Second, people fail to see the balancing truths of Scripture. The chapter ends with these words:
Isaiah 34:15-16
There the owl nests and lays
and hatches and gathers her young in her shadow;
indeed, there the hawks are gathered,
each one with her mate.
Seek and read from the book of the LORD:
Not one of these shall be missing;
none shall be without her mate.
For the mouth of the LORD has commanded,
and his Spirit has gathered them.


Notice the gentleness and care of this “angry” God. It reminds me of Jesus’ words, “Look at the birds of the air: they neither sow nor reap nor gather into barns, and yet your heavenly Father feeds them. Are you not of more value than they?” (Mt 6:26). This “angry” God of the Old Testament is also a gentle God who guards, protects, and provides for the owls and the hawks. He is angry at the sin and destruction of the nations, but he is gentle and caring concerning his creation.

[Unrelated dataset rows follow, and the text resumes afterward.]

(* ===== verification/ExceptionThms.v ===== *)
(** ExceptionThms: the exception handlers ([arch/x86_64/idt.cpp]) print the register frame. *)

From Stdlib Require Import ZArith Lia.
From stdpp Require Import prelude gmap strings.
From S2P Require Import Prelude Mem Spinlock Block Klibc Bitmap Frame.
From S2P Require Import Printf PrintfFacts PrintfParse PrintfThms.
From S2P Require Import PageTable Kernel Apic Thread KernelFacts SocketFacts ConsoleFacts CreateFacts.
From S2P Require Import KernelDemo Descriptors DescriptorFacts Exceptions ExceptionFacts.

Section Report.
Context {H : Type} `{KernelHeap H} `{Garbage} `{Image} `{Messages}.
Implicit Types (s : st (kernel H)).

Lemma printed_printed o1 o2 m1 m2 s : printed o2 m2 (printed o1 m1 s) = printed (o1 ++ o2) m2 s.
Proof.
  unfold printed, on_machine, with_mem. simpl. rewrite crlf_app, <- sent_app. reflexivity.
Qed.

(** The two buffers that a handler prints through. *)
Definition buffers (b : Z) : Prop := span debug_buf 4096 b \/ span dump_buf 128 b.

(** The string [l] is at [a], away from both buffers. *)
Record literal (m : mem) (a : Z) (l : list Z) : Prop := {
  li_console : str_apart m debug_buf 4096 a l;
  li_dump : str_apart m dump_buf 128 a l
}.
Lemma literal_changed m m' a l : changed m m' buffers -> literal m a l -> literal m' a l.
Proof.
  intros Hc [[Hh Hp A1 A2 A3] [_ _ B1 _ _]].
  assert (Hh' : holds m' a (l ++ [0])).
  { eapply holds_changed; [exact Hc| |exact Hh]. rewrite length_app. simpl. unfold buffers, span. lia. }
  by split; split.
Qed.

(** The frame at [regs] holds the registers [frame], by offset, and lies away from both buffers. *)
Record frame_at (m : mem) (regs : Z) (frame : Z -> Z) : Prop := {
  fa_words : forall r, 0 <= r < SIZEOF_PT_REGS -> r mod 8 = 0 -> load64 m (regs + r) = Some (frame r);
  fa_console : regs + SIZEOF_PT_REGS <= debug_buf \/ debug_buf + 4096 <= regs;
  fa_dump : regs + SIZEOF_PT_REGS <= dump_buf \/ dump_buf + 128 <= regs;
  fa_base : 0 <= regs;
  fa_top : regs + SIZEOF_PT_REGS < two64
}.
Lemma frame_at_changed m m' regs frame : changed m m' buffers -> frame_at m regs frame -> frame_at m' regs frame.
Proof.
  intros Hc [Hw A1 A2 A3 A4]. split; try done. intros r Hr Hr8. unfold SIZEOF_PT_REGS in *.
  rewrite (load64_changed _ _ _ _ Hc); [by apply Hw|]. unfold buffers, span. Z.div_mod_to_equations. lia.
Qed.

(** The memory a handler for [i] can print from. *)
Record report_mem (m : mem) (i : isr) (regs : Z) (frame : Z -> Z) : Prop := {
  rm_buf : 0 <= debug_buf /\ debug_buf + 4096 < two64;
  rm_mapped : mapped m debug_buf (debug_buf + 4096);
  rm_dump : 0 <= dump_buf /\ dump_buf + 128 < two64;
  rm_dump_mapped : mapped m dump_buf (dump_buf + 128);
  rm_apart : debug_buf + 4096 <= dump_buf \/ dump_buf + 128 <= debug_buf;
  rm_line : literal m str_line [37; 115; 10];
  rm_regs : forall l, literal m (str_regs l) (line_format l);
  rm_handler : literal m (str_handler i) (fault_format i);
  rm_frame : frame_at m regs frame
}.
Lemma report_mem_changed m m' i regs frame :
  changed m m' buffers -> report_mem m i regs frame -> report_mem m' i regs frame.
Proof.
  intros Hc [A1 A2 A3 A4 A5 A6 A7 A8 A9]. pose proof (ch_mapped _ _ _ Hc) as Hm.
  split; try done; eauto using literal_changed, frame_at_changed.
Qed.

Definition unlocked s : Prop := lock (mc_debug_lock (k_cpu (smgr s))) = 0.

Lemma written_buffers m m' l : Z.of_nat (length l) <= 4096 -> written m m' debug_buf l -> changed m m' buffers.
Proof.
  intros Hl Hw%written_changed. eapply changed_weaken; [exact Hw|]. unfold buffers, span. lia.
Qed.

(** A line of registers. *)
Lemma runs_print_line s i regs frame l vs out Q :
  unlocked s -> report_mem (smem s) i regs frame ->
  text_of (printable (smem s) str_fuel debug_buf 4096) (line_pieces l) vs out -> (length out <= 100)%nat ->
  (forall m', changed (smem s) m' buffers -> Q (Z.of_nat (length out)) (printed out m' s)) ->
  runs (printk (str_regs l) vs) s Q.
Proof.
  intros Hl Hm Ht Hlen HQ. destruct Hm as [[A1 A2] A3 _ _ _ _ A7 _ _].
  pose proof (line_format_length l) as Hfl.
  eapply (runs_printk _ _ (line_pieces l)).
  - split; [exact Hl|by split|exact A3|apply line_ok| | |exact Ht|lia].
    + rewrite line_pieces_format. apply A7.
    + rewrite line_pieces_format. unfold str_fuel. lia.
  - intros m' Hw. apply HQ. eapply written_buffers; [|exact Hw]. rewrite length_app. simpl. lia.
Qed.

Lemma frame_word s regs frame r :
  frame_at (smem s) regs frame -> 0 <= r < SIZEOF_PT_REGS -> r mod 8 = 0 ->
  load64 (smem s) (regs +! r) = Some (frame r) /\ 0 <= frame r < two64.
Proof.
  intros [Hw _ _ Hb Ht] Hr H8. unfold SIZEOF_PT_REGS in *. norm_words. specialize (Hw r Hr H8).
  split; [exact Hw|]. by eapply load64_range.
Qed.

Lemma runs_print_regs s i regs frame l r1 r2 Q :
  l <> line_rip -> unlocked s -> report_mem (smem s) i regs frame ->
  0 <= r1 < SIZEOF_PT_REGS -> r1 mod 8 = 0 -> 0 <= r2 < SIZEOF_PT_REGS -> r2 mod 8 = 0 ->
  (forall v m', changed (smem s) m' buffers -> Q v (printed (line_text l (frame r1) (frame r2)) m' s)) ->
  runs (print_regs regs l r1 r2) s Q.
Proof.
  intros Hne Hl Hm R1 R1' R2 R2' HQ. pose proof (rm_frame _ _ _ _ Hm) as Hf.
  destruct (frame_word s regs frame r1 Hf R1 R1') as [W1 V1].
  destruct (frame_word s regs frame r2 Hf R2 R2') as [W2 V2].
  eapply runs_bind, runs_ld; [exact W1|]. eapply runs_bind, runs_ld; [exact W2|].
  eapply runs_print_line; [exact Hl|exact Hm| | |by intros m'; apply HQ].
  - destruct l; try done; by apply line2_text_of.
  - unfold line_text. destruct (reg_names l) as [n1 n2] eqn:En. rewrite line2_text_length.
    destruct l; injection En as <- <-; simpl; lia.
Qed.

Lemma runs_print_rip s i regs frame Q :
  unlocked s -> report_mem (smem s) i regs frame ->
  (forall v m', changed (smem s) m' buffers -> Q v (printed (rip_text (frame pr_rip)) m' s)) ->
  runs (rip <- ld (regs +! pr_rip) ;; printk (str_regs line_rip) [rip]) s Q.
Proof.
  intros Hl Hm HQ. destruct (frame_word s regs frame pr_rip (rm_frame _ _ _ _ Hm)) as [W V]; [done..|].
  eapply runs_bind, runs_ld; [exact W|].
  eapply runs_print_line; [exact Hl|exact Hm|by apply line1_text_of|rewrite line1_text_length; simpl; lia|].
  by intros m'; apply HQ.
Qed.

(** The message, and its line. *)
Definition line_fmt : list piece := [Conv (Dir [] [] None None CvStr); Lit 10].
Lemma line_fmt_ok : Forall piece_ok line_fmt.
Proof.
  constructor; [|constructor; [simpl; lia|constructor]].
  split; simpl; [constructor|split; [constructor|vm_compute; congruence]|done..].
Qed.
Lemma line_fmt_text sa a l : sa a l -> text_of sa line_fmt [a] (l ++ [10]).
Proof.
  intros Hl. apply (text_conv _ _ _ _ []); [|apply text_lit, text_nil].
  exists a, l. split; [done|]. split; [done|]. unfold plain_text. simpl. by rewrite rep_nil by lia.
Qed.

Lemma runs_message s i cr2 regs frame (k : M (st (kernel H)) unit) Q :
  0 <= cr2 < two64 -> report_mem (smem s) i regs frame ->
  (forall m', changed (smem s) m' buffers -> str_apart m' debug_buf 4096 dump_buf (fault_text i cr2) ->
     runs k (with_mem m' s) Q) ->
  runs (vsprintf str_fuel dump_buf (str_handler i) (fault_args i cr2) ;; k) s Q.
Proof.
  intros Hv [_ _ [A3 A3'] A4 A5 _ _ [_ A8] _] HQ. pose proof (fault_text_length i cr2) as Hl.
  pose proof (fault_format_length i) as Hfl. apply runs_bind.
  eapply (runs_vsprintf _ _ _ 128 _ (fault_pieces i)); [exact A3|exact A3'|exact A4|lia|apply fault_ok| | |
    by apply fault_text_of|lia|].
  - rewrite fault_pieces_format. exact A8.
  - rewrite fault_pieces_format. unfold str_fuel. lia.
  - intros s1 Hw Hg. replace s1 with (with_mem (smem s1) s) by (destruct s1, s; simpl in *; by subst).
    apply HQ.
    + eapply changed_weaken; [exact (written_changed _ _ _ _ Hw)|]. intros b Hb. right.
      rewrite length_app in Hb. unfold span in *. simpl in Hb. lia.
    + destruct Hw as [Hh _]. split; [exact Hh|apply fault_text_positive|lia|exact A3|lia].
Qed.

Lemma runs_print_message s i cr2 regs frame Q :
  unlocked s -> report_mem (smem s) i regs frame ->
  str_apart (smem s) debug_buf 4096 dump_buf (fault_text i cr2) ->
  (forall v m', changed (smem s) m' buffers -> Q v (printed (fault_text i cr2 ++ [10]) m' s)) ->
  runs (printk str_line [dump_buf]) s Q.
Proof.
  intros Hl [[A1 A2] A3 _ _ _ A6 _ _ _] Hs HQ. pose proof (fault_text_length i cr2) as Hlen.
  eapply (runs_printk _ _ line_fmt).
  - split; [exact Hl|by split|exact A3|apply line_fmt_ok|apply A6|unfold str_fuel; simpl; lia| |].
    + apply line_fmt_text. split; [exact Hs|]. unfold str_fuel. lia.
    + rewrite length_app. simpl. lia.
  - intros m' Hw. apply HQ. eapply written_buffers; [|exact Hw]. rewrite !length_app. simpl. lia.
Qed.

(** What a handler prints: its message, and the registers of the frame. *)
Definition report (i : isr) (cr2 : Z) (frame : Z -> Z) : list Z :=
  fault_text i cr2 ++ [10] ++ rip_text (frame pr_rip) ++
  line_text line_ax_bx (frame pr_rax) (frame pr_rbx) ++ line_text line_cx_dx (frame pr_rcx) (frame pr_rdx) ++
  line_text line_di_si (frame pr_rdi) (frame pr_rsi) ++ line_text line_sp_bp (frame pr_rsp) (frame pr_rbp) ++
  line_text line_8_9 (frame pr_r8) (frame pr_r9) ++ line_text line_10_11 (frame pr_r10) (frame pr_r11) ++
  line_text line_12_13 (frame pr_r12) (frame pr_r13) ++ line_text line_14_15 (frame pr_r14) (frame pr_r15).

Ltac print_line lem :=
  apply runs_bind; eapply lem;
  [..|let v := fresh "v" in let m := fresh "m" in let C := fresh "C" in
      intros v m C; rewrite printed_printed; eapply changed_trans in C; [|eassumption]];
  [first [exact eq_refl|congruence|by eapply report_mem_changed; eassumption|unfold SIZEOF_PT_REGS; vm_compute; by split]..|].

Lemma runs_dump_regs s i cr2 regs frame Q :
  0 <= cr2 < two64 -> unlocked s -> report_mem (smem s) i regs frame ->
  (forall m', changed (smem s) m' buffers -> Q tt (printed (report i cr2 frame) m' s)) ->
  runs (dump_regs regs (str_handler i) (fault_args i cr2)) s Q.
Proof.
  intros Hv Hl Hm HQ. unfold dump_regs. eapply runs_message; [exact Hv|exact Hm|]. intros m1 C1 Hs.
  apply runs_bind. eapply runs_print_message; [exact Hl|by eapply report_mem_changed|exact Hs|].
  intros v2 m2 C2. eapply changed_trans in C2; [|exact C1].
  change (printed ?o m2 (with_mem m1 s)) with (printed o m2 s). clear m1 C1 Hs.
  print_line runs_print_rip. do 8 print_line runs_print_regs.
  apply runs_ret. rewrite <- !app_assoc. by apply HQ.
Qed.

(** Whether the handler of [i] goes back to the code that raised the exception. *)
Definition ending (i : isr) : outcome := if decide (i = int3) then returned else halted.

Lemma runs_report s i cr2 regs error_code frame Q :
  i <> lapic_timer -> 0 <= cr2 < two64 -> unlocked s -> report_mem (smem s) i regs frame ->
  (forall m', changed (smem s) m' buffers -> Q (ending i) (printed (report i cr2 frame) m' s)) ->
  runs (handler i cr2 regs error_code) s Q.
Proof.
  intros Hi Hv Hl Hm HQ.
  assert (Hr : forall o, o = ending i ->
    runs (dump_regs regs (str_handler i) (fault_args i cr2) ;; ret o) s Q).
  { intros o ->. apply runs_bind. eapply runs_dump_regs; [exact Hv|exact Hl|exact Hm|].
    intros m' Hc. by apply runs_ret, HQ. }
  destruct i; first [by apply Hr|done].
Qed.
End Report.

(** C18: the exception handlers.  Every handler of an exception returns from its printing, and has
    then sent to the serial port exactly its message (for a page fault with the address in CR2) and
    the sixteen registers of the frame by name, in hexadecimal with all digits, each line feed with
    its carriage return; the console lock and the interrupt flags are given back and no memory but
    the two buffers has changed.  After that the breakpoint handler returns; the others halt. *)
Theorem exception_report {H : Type} `{KernelHeap H} `{Garbage} `{Image} `{Messages}
    (s : st (kernel H)) (i : isr) (cr2 regs error_code : Z) (frame : Z -> Z) :
  i <> lapic_timer -> 0 <= cr2 < two64 -> unlocked s -> report_mem (smem s) i regs frame ->
  exists s', handler i cr2 regs error_code s = Some (if decide (i = int3) then returned else halted, s') /\
    mc_out (k_cpu (smgr s')) = mc_out (k_cpu (smgr s)) ++ crlf (report i cr2 frame) /\
    mc_debug_lock (k_cpu (smgr s')) = Spin 0 (mc_rflags (k_cpu (smgr s))) /\
    mc_rflags (k_cpu (smgr s')) = mc_rflags (k_cpu (smgr s)) /\
    changed (smem s) (smem s') buffers /\
    s' = printed (report i cr2 frame) (smem s') s.
Proof.
  intros Hi Hv Hl Hm.
  enough (Hr : runs (handler i cr2 regs error_code) s (fun o s' => o = ending i /\
    changed (smem s) (smem s') buffers /\ s' = printed (report i cr2 frame) (smem s') s)).
  { apply runs_inv in Hr as (o & s' & E & -> & Hc & Es). exists s'. split; [exact E|].
    rewrite Es. split_ands; [done..|]. rewrite Es in Hc. by split. }
  eapply runs_report; [exact Hi|exact Hv|exact Hl|exact Hm|]. intros m' Hc. by split_ands.
Qed.

(** ** A concrete image *)

Definition line_index (l : reg_line) : Z :=
  match l with
  | line_rip => 0 | line_ax_bx => 1 | line_cx_dx => 2 | line_di_si => 3 | line_sp_bp => 4
  | line_8_9 => 5 | line_10_11 => 6 | line_12_13 => 7 | line_14_15 => 8
  end.
#[export] Instance demo_messages : Messages := {|
  dump_buf := 8000; str_line := 10000;
  str_regs l := 10100 + 64 * line_index l;
  str_handler i := 11000 + 64 * vector_of i
|}.

Definition report_memory : mem :=
  let m := fill 15000 192 1 (fill 8000 128 0 (fill 2000 4096 0 ∅)) in
  let m := put_bytes str_line [37; 115; 10; 0] m in
  let m := foldr (fun l m => put_bytes (str_regs l) (line_format l ++ [0]) m) m
    [line_rip; line_ax_bx; line_cx_dx; line_di_si; line_sp_bp; line_8_9; line_10_11; line_12_13; line_14_15] in
  put_bytes (str_handler page_fault) (fault_format page_fault ++ [0]) m.
Definition report_state : st (kernel Z) :=
  St report_memory (Kern 500000 (Bitmap 0 0) no_objects demo_statics demo_apic demo_machine demo_boot).

Lemma literal_check m a l :
  forallb (fun '(i, v) => bool_decide (load8 m i = Some v)) (zip (seqZ a (Z.of_nat (length (l ++ [0])))) (l ++ [0]))
    && forallb (fun c => 0 <? c) l && (10000 <=? a) && (a + Z.of_nat (length l) <? 14000) = true ->
  literal m a l.
Proof.
  rewrite !andb_true_iff, Z.leb_le, Z.ltb_lt. intros [[[Hh Hp] Ha] Ht].
  assert (Hp' : Forall (fun c => 0 < c) l).
  { apply Forall_forall. rewrite forallb_forall in Hp. intros x Hx%list_elem_of_In%Hp. lia. }
  split; split; try exact Hp'; try (by apply holds_check); simpl; unfold two64; lia.
Qed.

Lemma demo_report_mem : report_mem report_memory page_fault 15000 (fun _ => 72340172838076673).
Proof.
  split.
  - simpl. unfold two64. lia.
  - apply (mapped_check _ 2000 4096). vm_compute. reflexivity.
  - simpl. unfold two64. lia.
  - apply (mapped_check _ 8000 128). vm_compute. reflexivity.
  - simpl. lia.
  - apply literal_check. vm_compute. reflexivity.
  - intros []; apply literal_check; vm_compute; reflexivity.
  - apply literal_check. vm_compute. reflexivity.
  - split; [|simpl; unfold SIZEOF_PT_REGS, two64; lia..].
    assert (Hw : forallb (fun r => bool_decide (r mod 8 <> 0 \/ load64 report_memory (15000 + r) = Some 72340172838076673))
      (seqZ 0 192) = true) by (vm_compute; reflexivity).
    rewrite forallb_forall in Hw. intros r Hr H8. specialize (Hw r). rewrite bool_decide_eq_true in Hw.
    destruct Hw as [?|Hw]; [|done|exact Hw]. apply list_elem_of_In, elem_of_seqZ. exact Hr.
Qed.

Lemma exception_report_witness :
  exists s', handler page_fault 3735928559 15000 2 report_state = Some (halted, s') /\
    mc_out (k_cpu (smgr s')) = mc_out demo_machine ++ crlf (report page_fault 3735928559 (fun _ => 72340172838076673)).
Proof.
  destruct (exception_report report_state page_fault 3735928559 15000 2 (fun _ => 72340172838076673))
    as (s' & E & Ho & _).
  - discriminate.
  - unfold two64. lia.
  - reflexivity.
  - exact demo_report_mem.
  - exists s'. split; [exact E|exact Ho].
Defined.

We must be careful not to paint a one-dimensional portrait of God. Throughout the Bible God is always a God of both gentleness and justice, judgment and mercy. He takes sin seriously. He loves and cares deeply. Both are true from Genesis to Revelation. How should we respond to a God like that? Submission and faith, repentance and trust, brokenness and healing. He is a God to take seriously, and to love deeply. Therefore, we take sin in our own lives and communities seriously, yet we live not in fear, but in faith. He is the loving disciplinarian. He is the gentle judge. He is God.